**Work to complete**
Copy out each line from the material where the word "EEXIST" is found.

**The records**
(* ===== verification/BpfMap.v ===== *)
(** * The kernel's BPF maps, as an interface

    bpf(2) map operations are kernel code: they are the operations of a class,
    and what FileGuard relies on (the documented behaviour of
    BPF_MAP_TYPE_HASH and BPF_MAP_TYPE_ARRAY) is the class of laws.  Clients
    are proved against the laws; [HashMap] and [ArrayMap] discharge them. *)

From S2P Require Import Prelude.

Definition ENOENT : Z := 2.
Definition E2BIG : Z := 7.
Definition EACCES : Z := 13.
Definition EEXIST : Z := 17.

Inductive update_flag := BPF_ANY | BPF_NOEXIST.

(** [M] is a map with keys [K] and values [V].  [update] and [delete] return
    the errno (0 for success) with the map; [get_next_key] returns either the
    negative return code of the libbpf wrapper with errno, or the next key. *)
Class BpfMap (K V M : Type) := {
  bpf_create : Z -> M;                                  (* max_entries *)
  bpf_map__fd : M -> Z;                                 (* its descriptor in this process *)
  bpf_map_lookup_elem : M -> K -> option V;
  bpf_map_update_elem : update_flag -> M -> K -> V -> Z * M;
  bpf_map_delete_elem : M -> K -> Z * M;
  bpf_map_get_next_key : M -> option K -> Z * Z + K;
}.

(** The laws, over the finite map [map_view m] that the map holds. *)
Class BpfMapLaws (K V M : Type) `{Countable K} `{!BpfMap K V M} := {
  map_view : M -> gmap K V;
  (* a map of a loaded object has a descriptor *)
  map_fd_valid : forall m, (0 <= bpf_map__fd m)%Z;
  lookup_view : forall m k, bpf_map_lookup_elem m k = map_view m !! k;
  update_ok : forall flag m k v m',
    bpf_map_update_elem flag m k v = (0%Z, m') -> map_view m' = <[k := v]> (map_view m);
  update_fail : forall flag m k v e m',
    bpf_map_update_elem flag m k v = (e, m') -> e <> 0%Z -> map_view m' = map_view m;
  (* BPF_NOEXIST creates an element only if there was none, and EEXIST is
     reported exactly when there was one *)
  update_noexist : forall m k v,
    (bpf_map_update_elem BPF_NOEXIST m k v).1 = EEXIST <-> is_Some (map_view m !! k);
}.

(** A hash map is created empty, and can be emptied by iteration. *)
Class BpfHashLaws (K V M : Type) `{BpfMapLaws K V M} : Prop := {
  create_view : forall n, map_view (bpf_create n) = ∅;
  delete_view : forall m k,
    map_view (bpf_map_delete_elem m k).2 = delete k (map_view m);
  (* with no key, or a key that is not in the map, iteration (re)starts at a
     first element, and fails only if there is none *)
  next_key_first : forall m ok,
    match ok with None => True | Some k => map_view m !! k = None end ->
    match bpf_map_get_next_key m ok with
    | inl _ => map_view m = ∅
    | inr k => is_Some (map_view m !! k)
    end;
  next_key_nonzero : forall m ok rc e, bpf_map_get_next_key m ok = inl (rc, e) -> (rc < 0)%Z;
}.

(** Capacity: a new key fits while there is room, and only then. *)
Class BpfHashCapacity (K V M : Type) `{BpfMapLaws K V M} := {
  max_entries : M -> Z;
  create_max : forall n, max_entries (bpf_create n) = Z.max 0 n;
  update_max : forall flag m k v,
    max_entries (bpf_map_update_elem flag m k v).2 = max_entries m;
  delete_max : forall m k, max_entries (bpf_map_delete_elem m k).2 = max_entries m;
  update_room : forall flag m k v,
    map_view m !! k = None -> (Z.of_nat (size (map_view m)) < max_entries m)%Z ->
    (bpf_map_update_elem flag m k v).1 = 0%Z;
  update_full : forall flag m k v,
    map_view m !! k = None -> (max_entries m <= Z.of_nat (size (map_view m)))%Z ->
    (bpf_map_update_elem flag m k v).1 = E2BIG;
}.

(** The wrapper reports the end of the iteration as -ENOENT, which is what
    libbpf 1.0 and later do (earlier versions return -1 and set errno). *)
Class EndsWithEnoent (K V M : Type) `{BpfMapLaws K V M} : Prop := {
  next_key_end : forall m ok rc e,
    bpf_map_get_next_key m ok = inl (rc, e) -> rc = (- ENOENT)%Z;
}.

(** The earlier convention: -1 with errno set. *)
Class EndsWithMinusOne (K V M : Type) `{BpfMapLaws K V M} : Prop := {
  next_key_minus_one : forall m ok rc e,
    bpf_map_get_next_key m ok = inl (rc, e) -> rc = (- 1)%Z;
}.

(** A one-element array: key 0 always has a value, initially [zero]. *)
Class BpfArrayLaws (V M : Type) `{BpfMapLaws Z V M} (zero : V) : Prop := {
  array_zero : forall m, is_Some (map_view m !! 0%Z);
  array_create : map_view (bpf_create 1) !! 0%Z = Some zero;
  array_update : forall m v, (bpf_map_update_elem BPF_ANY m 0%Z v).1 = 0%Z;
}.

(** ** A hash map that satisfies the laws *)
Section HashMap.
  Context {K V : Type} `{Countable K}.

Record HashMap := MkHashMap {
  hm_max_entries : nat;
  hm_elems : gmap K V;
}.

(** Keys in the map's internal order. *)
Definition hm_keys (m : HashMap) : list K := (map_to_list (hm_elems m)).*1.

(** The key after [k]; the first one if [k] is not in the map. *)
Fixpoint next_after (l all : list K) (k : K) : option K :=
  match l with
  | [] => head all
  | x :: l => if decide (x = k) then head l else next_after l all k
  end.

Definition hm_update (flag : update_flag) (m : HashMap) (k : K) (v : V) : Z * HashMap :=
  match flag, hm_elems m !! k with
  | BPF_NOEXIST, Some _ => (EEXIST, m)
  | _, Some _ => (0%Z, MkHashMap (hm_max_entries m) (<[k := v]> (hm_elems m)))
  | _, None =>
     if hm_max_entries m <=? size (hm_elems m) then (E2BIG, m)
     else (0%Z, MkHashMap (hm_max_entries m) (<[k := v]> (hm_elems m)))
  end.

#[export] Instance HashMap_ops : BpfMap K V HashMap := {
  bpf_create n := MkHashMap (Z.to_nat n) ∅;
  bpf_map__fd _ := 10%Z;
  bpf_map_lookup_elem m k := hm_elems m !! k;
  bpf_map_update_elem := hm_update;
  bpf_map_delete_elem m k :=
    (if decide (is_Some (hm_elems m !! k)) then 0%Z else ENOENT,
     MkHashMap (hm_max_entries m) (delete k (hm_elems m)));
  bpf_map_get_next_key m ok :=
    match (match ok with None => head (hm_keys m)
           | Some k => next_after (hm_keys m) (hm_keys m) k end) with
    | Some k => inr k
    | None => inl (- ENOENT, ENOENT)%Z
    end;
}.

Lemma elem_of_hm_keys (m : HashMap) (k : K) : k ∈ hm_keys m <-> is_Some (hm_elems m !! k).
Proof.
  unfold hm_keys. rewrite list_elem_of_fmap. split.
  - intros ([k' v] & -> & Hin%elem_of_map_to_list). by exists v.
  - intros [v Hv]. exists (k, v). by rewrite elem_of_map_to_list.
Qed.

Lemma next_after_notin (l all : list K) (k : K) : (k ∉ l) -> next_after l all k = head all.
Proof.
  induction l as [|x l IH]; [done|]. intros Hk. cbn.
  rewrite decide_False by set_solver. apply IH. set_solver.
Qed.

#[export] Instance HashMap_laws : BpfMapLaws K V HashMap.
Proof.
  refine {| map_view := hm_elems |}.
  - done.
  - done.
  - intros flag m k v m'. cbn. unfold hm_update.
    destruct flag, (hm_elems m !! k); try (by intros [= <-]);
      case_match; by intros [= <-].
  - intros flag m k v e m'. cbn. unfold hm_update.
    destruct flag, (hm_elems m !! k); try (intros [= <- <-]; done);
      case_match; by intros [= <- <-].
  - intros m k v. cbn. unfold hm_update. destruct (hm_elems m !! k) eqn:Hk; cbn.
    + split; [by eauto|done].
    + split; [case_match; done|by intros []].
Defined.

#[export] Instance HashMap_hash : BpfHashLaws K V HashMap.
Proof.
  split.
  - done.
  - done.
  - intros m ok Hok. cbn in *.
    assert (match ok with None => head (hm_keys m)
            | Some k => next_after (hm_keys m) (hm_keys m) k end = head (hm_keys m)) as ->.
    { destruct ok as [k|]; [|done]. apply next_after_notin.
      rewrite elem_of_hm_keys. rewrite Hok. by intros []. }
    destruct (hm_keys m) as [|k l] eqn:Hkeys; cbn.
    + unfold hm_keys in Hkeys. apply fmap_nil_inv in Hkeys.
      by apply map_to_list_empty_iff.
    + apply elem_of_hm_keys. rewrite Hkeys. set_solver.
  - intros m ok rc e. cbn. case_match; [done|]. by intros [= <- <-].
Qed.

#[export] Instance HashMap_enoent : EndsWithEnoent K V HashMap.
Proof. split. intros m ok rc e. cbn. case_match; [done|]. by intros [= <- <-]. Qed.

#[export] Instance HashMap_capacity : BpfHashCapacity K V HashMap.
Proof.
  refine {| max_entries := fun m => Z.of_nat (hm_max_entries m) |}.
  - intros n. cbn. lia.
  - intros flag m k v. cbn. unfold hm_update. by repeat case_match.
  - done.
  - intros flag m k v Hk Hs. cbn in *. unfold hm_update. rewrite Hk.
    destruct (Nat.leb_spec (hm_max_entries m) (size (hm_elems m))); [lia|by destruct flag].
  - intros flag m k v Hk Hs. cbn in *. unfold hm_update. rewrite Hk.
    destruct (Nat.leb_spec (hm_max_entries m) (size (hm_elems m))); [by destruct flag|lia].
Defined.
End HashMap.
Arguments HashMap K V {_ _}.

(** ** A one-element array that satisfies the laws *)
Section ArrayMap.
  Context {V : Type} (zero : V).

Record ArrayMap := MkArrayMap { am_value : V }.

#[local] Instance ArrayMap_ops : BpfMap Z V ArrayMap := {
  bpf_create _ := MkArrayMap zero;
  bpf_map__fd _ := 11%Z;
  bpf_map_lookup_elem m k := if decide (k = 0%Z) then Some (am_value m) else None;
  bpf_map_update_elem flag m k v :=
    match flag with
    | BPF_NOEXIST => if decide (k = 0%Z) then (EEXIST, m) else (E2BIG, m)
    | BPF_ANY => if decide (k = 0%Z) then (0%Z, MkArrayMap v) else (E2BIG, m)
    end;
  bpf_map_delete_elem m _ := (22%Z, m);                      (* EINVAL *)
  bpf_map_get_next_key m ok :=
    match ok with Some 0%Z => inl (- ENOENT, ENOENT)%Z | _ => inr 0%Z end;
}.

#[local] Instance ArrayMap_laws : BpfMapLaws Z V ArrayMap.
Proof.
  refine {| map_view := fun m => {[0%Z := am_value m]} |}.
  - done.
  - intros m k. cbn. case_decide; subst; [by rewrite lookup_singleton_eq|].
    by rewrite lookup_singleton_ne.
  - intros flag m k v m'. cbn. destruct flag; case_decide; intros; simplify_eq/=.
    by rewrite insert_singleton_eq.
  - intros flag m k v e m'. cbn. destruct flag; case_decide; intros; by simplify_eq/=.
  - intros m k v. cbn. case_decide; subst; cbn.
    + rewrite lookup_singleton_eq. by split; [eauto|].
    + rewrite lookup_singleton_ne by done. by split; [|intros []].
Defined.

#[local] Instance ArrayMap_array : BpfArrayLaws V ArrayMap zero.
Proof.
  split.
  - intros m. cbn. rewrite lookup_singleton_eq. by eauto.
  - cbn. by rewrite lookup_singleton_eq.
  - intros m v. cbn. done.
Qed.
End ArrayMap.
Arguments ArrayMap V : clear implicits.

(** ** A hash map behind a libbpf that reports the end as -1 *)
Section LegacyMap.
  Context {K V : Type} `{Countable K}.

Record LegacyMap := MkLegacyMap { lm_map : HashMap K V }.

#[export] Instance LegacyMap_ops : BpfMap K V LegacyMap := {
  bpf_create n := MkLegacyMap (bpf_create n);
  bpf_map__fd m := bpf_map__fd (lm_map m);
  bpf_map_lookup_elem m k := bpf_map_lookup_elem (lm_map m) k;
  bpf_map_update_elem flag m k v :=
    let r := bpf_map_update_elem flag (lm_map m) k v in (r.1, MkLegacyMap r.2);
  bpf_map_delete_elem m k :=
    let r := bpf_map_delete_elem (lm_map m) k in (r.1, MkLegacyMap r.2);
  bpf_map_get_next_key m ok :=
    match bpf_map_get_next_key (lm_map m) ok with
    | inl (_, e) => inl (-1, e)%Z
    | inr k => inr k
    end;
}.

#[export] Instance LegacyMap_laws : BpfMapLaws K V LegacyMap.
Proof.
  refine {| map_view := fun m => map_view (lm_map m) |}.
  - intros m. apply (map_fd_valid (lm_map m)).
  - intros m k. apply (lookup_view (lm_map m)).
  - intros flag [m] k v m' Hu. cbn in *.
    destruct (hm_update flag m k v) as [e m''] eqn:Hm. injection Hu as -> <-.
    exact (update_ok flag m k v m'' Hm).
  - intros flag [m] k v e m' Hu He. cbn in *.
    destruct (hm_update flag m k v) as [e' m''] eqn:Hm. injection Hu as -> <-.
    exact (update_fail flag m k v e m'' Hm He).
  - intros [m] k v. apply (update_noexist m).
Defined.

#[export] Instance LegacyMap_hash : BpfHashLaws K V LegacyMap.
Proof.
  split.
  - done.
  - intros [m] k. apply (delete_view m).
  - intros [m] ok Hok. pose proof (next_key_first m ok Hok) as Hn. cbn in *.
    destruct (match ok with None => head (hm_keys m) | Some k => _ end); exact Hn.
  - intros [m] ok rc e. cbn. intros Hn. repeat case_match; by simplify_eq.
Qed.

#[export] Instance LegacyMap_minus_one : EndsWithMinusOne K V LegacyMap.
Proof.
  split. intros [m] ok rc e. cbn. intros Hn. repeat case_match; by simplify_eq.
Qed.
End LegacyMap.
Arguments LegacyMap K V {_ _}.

**Result**
Definition EEXIST : Z := 17.
  (* BPF_NOEXIST creates an element only if there was none, and EEXIST is
    (bpf_map_update_elem BPF_NOEXIST m k v).1 = EEXIST <-> is_Some (map_view m !! k);
  | BPF_NOEXIST, Some _ => (EEXIST, m)
    | BPF_NOEXIST => if decide (k = 0%Z) then (EEXIST, m) else (E2BIG, m)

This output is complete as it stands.